## STUDY MATERIAL
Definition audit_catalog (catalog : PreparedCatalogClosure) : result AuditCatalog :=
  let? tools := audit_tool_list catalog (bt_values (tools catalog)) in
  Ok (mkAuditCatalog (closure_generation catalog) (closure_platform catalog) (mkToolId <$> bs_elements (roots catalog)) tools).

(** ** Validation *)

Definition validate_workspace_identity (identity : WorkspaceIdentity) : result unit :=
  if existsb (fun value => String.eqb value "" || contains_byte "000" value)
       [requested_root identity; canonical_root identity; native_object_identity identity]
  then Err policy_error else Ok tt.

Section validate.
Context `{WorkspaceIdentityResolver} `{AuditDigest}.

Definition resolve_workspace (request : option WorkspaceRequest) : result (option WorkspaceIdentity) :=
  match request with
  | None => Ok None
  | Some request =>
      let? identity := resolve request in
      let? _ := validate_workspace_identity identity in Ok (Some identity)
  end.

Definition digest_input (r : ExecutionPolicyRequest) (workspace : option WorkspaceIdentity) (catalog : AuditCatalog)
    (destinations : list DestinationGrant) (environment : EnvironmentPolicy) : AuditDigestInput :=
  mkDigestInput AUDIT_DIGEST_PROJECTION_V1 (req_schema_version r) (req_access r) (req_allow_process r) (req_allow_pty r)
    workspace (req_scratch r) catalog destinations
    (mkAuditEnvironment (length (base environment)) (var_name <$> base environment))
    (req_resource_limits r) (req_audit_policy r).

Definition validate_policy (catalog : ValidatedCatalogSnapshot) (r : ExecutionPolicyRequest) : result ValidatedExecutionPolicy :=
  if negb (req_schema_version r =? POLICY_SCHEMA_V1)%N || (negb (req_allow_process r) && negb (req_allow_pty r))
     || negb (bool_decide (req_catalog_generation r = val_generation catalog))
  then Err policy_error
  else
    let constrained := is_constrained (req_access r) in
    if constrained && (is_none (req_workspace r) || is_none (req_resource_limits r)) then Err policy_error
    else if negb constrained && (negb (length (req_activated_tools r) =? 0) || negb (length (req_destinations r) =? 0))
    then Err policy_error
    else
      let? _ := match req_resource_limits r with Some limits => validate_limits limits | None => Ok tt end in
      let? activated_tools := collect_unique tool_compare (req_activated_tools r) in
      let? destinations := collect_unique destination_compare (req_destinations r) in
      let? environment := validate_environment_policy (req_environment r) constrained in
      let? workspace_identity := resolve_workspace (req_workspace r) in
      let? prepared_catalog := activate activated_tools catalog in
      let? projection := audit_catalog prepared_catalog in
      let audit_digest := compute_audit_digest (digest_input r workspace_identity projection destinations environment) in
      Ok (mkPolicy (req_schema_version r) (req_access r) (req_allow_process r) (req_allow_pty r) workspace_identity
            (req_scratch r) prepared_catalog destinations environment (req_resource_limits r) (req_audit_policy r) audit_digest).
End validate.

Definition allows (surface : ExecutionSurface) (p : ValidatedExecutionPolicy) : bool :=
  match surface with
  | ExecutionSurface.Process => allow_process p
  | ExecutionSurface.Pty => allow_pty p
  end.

---

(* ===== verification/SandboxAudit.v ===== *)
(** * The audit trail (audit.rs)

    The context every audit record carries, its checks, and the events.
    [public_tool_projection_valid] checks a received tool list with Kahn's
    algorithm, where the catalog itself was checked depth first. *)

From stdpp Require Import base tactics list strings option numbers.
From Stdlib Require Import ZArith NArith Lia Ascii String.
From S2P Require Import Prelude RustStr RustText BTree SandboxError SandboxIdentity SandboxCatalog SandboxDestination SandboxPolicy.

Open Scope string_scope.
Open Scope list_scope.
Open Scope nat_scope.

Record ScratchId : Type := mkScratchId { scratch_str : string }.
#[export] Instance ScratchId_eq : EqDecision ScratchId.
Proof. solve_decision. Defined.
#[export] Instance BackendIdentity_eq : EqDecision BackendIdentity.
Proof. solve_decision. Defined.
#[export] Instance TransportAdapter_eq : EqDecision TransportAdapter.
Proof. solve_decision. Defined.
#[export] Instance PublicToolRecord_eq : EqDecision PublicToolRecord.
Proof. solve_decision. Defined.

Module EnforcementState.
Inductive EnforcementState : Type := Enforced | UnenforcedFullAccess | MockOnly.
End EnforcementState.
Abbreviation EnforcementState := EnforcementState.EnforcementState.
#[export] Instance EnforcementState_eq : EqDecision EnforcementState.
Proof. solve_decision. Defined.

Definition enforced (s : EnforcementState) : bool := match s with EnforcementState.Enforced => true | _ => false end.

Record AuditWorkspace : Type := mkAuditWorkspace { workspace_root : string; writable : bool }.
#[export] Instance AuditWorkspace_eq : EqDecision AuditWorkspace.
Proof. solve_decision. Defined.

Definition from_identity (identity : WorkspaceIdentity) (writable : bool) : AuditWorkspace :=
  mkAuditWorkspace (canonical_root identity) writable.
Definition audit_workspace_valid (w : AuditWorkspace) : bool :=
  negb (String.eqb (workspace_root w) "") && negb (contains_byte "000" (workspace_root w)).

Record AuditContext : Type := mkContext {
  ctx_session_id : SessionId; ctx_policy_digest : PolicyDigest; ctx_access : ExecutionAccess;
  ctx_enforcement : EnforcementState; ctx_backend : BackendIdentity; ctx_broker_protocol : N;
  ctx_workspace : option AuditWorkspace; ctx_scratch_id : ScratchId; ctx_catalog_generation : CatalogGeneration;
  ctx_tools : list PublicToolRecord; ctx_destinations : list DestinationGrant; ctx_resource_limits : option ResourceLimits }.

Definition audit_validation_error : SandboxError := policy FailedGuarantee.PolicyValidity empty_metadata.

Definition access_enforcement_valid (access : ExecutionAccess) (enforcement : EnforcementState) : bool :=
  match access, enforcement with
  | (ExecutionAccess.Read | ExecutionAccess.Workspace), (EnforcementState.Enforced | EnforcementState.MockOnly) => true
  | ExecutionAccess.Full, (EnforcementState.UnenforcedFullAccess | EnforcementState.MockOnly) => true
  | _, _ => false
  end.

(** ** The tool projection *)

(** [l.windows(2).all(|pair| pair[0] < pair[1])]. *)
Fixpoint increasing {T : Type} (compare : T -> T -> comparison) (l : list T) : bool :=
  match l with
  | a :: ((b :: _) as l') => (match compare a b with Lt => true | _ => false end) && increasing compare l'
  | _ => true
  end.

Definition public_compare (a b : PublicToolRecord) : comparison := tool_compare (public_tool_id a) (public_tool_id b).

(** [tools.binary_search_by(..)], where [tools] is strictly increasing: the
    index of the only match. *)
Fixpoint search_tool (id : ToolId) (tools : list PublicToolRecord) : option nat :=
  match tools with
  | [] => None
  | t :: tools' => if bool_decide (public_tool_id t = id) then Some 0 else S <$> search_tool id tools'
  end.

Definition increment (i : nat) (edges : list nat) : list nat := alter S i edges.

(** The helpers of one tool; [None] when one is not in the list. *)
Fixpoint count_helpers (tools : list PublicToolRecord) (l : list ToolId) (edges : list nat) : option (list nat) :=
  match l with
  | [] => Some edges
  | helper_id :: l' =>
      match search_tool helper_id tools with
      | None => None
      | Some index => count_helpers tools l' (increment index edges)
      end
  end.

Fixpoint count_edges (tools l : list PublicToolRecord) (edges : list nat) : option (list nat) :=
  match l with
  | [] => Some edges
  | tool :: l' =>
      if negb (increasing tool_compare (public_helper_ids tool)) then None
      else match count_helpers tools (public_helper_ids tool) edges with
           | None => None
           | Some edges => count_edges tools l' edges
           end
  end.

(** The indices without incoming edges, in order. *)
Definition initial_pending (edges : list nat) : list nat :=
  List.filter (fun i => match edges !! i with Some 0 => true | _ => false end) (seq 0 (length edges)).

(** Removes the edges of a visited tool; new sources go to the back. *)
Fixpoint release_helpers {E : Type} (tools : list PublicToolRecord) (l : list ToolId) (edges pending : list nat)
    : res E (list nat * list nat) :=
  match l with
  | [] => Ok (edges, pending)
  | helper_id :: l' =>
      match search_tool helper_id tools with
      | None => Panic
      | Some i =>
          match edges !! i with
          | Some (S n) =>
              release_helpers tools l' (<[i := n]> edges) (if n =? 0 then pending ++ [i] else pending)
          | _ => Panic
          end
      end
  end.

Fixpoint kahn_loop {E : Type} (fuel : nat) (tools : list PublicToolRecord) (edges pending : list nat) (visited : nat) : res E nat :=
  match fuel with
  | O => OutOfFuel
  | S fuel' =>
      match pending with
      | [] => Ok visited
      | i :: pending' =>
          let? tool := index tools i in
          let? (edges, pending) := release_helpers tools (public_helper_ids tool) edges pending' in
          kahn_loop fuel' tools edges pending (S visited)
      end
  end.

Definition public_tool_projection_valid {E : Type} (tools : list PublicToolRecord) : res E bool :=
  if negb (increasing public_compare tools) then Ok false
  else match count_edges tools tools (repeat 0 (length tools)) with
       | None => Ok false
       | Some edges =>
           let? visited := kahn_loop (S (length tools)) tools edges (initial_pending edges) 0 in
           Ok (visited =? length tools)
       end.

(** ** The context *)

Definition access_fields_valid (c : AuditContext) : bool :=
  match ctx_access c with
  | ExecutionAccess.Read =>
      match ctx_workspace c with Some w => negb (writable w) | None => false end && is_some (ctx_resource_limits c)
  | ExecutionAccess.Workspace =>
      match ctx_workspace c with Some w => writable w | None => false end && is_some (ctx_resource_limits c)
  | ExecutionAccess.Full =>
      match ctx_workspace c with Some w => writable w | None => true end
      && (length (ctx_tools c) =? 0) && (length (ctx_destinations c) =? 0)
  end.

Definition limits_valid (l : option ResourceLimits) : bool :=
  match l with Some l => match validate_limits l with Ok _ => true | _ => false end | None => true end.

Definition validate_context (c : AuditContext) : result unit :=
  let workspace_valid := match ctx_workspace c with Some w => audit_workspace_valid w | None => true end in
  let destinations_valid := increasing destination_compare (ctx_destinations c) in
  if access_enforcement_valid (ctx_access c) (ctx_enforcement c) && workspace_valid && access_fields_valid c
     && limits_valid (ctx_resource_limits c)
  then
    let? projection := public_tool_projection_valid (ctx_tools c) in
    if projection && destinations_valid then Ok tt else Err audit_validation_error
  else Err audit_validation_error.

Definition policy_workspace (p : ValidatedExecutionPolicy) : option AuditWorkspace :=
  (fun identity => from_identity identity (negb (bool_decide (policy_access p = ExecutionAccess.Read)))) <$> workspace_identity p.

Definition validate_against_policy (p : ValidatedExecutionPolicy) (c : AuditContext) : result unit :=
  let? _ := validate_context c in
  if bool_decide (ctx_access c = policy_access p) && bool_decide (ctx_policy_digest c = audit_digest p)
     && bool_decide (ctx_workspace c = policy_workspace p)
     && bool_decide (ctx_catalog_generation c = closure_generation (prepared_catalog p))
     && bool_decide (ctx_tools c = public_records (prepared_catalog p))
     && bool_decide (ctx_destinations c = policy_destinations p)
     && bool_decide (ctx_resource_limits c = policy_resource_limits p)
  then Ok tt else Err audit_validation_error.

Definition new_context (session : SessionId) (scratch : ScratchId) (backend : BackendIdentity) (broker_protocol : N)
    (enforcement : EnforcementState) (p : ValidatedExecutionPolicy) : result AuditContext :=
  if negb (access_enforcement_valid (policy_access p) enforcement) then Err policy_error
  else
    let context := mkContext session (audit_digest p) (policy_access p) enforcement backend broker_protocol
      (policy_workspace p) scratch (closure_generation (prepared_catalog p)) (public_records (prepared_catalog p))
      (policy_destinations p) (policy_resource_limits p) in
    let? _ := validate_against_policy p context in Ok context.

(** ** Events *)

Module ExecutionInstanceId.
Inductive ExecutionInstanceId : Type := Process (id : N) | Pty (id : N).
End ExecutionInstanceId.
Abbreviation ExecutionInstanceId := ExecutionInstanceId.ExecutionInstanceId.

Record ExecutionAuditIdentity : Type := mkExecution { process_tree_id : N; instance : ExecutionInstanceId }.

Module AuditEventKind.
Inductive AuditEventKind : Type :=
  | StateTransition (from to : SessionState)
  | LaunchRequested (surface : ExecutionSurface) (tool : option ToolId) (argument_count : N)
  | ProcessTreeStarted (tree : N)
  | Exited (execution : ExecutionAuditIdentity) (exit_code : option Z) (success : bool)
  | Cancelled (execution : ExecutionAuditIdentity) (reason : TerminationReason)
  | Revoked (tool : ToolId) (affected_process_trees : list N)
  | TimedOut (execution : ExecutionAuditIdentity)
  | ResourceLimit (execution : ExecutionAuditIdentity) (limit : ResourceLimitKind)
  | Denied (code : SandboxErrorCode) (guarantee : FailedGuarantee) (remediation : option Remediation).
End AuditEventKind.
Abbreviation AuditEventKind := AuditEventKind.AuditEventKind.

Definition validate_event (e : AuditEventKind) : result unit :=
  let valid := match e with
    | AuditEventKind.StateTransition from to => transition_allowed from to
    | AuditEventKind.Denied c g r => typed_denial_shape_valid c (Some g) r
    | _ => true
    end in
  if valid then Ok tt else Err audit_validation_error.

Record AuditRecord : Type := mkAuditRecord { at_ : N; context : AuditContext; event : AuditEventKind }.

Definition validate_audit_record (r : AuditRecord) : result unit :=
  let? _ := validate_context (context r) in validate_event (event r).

...

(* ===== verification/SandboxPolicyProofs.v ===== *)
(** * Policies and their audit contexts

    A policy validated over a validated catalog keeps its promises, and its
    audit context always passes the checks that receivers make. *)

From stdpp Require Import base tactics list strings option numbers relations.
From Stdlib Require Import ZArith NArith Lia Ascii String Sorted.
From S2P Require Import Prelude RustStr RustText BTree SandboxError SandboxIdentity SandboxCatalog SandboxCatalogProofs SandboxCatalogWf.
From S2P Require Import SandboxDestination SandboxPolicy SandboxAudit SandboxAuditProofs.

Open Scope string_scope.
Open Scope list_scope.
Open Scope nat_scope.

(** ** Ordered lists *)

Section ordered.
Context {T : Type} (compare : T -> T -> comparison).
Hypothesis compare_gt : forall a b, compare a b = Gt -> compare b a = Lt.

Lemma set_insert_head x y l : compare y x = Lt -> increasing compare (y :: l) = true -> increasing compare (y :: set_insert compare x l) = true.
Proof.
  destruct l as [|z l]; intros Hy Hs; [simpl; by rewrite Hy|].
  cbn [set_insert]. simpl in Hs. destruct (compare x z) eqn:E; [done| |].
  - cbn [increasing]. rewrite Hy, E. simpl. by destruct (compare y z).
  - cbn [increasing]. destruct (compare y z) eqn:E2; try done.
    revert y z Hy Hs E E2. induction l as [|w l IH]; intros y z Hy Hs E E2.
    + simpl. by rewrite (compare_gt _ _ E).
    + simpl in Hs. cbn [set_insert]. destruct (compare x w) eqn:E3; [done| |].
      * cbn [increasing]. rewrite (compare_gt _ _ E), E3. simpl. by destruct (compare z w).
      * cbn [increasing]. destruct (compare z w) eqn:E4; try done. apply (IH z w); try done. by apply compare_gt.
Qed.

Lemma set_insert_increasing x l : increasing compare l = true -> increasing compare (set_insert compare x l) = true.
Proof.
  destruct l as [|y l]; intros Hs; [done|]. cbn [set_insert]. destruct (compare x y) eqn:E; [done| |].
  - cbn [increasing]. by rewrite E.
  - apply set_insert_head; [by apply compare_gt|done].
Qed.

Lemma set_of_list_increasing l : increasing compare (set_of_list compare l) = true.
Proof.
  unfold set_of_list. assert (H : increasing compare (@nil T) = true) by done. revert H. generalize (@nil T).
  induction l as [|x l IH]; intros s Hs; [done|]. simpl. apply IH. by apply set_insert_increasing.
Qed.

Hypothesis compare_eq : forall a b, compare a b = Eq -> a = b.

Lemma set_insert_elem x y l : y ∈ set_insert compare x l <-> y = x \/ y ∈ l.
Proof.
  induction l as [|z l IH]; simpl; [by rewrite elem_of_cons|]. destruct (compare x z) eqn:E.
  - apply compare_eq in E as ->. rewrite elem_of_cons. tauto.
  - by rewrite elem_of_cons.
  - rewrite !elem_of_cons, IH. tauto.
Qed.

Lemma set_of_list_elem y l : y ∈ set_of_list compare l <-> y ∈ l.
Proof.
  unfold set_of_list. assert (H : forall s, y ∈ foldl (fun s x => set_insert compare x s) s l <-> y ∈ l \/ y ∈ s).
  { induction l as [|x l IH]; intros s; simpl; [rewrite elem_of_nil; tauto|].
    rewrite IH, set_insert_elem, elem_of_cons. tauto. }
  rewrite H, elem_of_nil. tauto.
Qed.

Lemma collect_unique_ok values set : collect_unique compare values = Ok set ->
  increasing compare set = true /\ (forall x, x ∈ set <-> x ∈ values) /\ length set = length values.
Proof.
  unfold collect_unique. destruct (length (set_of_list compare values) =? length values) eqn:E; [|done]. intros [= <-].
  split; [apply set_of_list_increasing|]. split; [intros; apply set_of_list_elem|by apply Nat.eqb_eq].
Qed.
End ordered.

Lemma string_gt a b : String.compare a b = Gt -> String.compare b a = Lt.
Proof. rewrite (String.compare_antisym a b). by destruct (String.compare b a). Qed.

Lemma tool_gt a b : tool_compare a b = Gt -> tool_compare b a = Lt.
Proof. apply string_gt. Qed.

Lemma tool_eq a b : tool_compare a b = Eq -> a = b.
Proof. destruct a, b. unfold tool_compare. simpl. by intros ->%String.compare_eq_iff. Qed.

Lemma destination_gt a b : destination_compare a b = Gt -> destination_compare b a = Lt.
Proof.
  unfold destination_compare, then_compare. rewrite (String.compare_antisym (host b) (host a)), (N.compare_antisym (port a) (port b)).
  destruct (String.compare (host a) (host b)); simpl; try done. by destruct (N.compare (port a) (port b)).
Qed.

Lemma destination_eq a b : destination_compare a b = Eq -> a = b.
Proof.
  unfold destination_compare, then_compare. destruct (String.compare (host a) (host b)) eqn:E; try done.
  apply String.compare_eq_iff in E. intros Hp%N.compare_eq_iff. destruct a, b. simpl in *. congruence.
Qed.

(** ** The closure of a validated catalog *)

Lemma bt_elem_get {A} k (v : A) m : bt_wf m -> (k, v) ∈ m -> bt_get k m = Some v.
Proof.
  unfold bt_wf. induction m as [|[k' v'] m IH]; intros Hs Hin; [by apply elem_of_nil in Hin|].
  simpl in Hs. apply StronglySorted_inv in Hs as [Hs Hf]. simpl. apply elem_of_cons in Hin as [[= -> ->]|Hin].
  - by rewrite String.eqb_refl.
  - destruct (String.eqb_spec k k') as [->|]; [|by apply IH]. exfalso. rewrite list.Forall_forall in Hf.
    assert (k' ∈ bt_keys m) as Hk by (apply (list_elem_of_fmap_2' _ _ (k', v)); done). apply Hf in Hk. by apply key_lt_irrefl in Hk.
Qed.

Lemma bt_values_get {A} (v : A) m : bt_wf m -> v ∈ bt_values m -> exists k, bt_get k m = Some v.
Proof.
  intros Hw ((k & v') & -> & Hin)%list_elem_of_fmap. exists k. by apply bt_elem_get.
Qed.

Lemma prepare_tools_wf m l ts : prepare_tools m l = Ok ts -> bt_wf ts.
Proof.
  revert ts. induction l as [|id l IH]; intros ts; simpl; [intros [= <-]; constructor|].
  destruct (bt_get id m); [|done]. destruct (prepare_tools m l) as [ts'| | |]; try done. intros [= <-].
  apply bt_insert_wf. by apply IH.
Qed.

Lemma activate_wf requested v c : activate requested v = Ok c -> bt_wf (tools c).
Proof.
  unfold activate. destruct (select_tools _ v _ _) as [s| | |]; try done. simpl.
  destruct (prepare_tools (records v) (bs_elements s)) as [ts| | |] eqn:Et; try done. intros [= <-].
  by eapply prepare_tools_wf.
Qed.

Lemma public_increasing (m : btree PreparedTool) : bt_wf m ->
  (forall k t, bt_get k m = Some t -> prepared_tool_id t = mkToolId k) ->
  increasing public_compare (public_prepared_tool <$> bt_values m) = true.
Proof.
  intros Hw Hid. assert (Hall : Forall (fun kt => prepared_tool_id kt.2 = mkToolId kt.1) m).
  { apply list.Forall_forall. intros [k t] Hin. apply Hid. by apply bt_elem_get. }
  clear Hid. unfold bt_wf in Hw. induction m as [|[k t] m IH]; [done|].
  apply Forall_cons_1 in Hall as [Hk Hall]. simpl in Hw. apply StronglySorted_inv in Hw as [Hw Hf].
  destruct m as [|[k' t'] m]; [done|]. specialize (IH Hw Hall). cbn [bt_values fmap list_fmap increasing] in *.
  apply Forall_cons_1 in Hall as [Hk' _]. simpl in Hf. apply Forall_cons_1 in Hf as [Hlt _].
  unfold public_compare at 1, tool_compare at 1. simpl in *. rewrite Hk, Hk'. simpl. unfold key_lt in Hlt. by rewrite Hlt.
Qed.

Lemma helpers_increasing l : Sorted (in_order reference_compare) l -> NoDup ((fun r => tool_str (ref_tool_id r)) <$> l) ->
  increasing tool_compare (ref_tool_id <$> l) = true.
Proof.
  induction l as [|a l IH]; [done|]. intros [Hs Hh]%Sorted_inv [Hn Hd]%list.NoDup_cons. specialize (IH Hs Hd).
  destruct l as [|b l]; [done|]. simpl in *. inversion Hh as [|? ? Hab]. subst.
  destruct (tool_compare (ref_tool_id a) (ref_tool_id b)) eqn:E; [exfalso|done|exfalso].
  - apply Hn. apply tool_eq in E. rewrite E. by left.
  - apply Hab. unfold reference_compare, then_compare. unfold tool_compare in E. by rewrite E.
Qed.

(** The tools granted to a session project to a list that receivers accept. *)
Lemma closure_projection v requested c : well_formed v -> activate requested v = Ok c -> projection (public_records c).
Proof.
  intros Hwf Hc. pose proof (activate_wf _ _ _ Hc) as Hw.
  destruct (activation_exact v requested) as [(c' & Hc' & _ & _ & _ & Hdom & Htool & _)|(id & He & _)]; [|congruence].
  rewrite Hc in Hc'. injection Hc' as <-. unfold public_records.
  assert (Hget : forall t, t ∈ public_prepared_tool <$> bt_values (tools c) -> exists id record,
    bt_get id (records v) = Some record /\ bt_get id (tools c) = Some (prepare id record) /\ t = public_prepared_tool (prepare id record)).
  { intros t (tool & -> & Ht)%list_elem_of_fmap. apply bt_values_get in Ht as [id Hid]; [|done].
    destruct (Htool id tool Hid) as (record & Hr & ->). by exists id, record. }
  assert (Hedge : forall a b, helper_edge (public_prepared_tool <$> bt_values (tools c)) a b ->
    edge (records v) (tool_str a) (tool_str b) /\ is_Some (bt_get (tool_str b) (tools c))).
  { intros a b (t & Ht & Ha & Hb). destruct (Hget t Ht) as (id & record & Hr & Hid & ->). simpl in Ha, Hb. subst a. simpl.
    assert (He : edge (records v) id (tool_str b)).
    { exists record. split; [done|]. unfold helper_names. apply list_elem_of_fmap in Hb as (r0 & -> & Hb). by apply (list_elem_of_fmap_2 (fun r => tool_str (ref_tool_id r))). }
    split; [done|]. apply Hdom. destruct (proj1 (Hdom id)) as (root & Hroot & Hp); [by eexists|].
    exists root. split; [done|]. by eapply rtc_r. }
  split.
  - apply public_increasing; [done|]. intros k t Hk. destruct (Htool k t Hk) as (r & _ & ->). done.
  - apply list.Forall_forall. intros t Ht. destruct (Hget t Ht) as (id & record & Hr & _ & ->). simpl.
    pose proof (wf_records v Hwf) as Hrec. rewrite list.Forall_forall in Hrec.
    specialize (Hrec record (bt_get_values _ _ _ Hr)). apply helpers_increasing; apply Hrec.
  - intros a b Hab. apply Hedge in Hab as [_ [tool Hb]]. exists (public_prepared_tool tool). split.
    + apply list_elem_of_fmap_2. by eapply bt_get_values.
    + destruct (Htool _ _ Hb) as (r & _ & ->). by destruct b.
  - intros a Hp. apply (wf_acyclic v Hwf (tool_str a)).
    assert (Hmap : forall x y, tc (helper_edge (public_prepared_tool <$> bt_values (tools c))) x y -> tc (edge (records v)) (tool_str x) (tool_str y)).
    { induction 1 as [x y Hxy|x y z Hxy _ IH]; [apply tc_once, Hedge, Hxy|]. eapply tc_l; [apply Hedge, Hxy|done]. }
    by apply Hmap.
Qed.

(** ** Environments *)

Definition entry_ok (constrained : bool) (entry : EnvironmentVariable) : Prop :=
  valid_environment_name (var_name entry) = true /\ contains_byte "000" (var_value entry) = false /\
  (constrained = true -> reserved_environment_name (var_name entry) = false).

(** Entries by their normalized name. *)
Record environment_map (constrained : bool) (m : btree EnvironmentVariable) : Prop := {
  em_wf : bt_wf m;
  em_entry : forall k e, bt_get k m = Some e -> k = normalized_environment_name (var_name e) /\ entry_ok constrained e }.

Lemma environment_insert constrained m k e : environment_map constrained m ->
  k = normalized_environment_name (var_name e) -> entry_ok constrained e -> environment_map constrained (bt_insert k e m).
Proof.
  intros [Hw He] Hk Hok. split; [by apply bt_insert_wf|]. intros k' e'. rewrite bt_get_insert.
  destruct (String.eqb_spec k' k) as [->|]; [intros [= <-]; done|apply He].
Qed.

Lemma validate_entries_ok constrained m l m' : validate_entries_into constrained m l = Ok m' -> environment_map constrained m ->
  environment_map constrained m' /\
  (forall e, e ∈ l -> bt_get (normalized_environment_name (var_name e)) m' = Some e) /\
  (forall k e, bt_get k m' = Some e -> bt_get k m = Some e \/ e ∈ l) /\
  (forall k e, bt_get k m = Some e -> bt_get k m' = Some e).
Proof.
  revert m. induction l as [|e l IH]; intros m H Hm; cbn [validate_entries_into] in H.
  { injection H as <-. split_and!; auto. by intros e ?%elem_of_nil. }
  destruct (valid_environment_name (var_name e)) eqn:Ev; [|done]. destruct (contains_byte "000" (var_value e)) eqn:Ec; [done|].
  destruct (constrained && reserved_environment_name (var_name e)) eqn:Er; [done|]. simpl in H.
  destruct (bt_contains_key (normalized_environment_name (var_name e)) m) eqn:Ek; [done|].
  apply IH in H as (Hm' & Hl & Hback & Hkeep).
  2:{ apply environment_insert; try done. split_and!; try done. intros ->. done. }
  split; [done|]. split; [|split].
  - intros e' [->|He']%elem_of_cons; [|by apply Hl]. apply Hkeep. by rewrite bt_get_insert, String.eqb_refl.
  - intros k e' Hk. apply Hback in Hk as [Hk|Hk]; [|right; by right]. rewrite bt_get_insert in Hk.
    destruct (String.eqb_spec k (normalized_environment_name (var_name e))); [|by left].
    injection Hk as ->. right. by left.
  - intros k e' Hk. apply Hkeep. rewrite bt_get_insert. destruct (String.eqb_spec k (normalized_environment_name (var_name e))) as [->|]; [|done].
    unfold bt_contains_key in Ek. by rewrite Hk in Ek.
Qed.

## EXERCISE OBJECTIVE
Counting only lines that contain the string "stdpp", say how many appear in the listing above, with the number as the entire reply.

## TASK ANSWER
2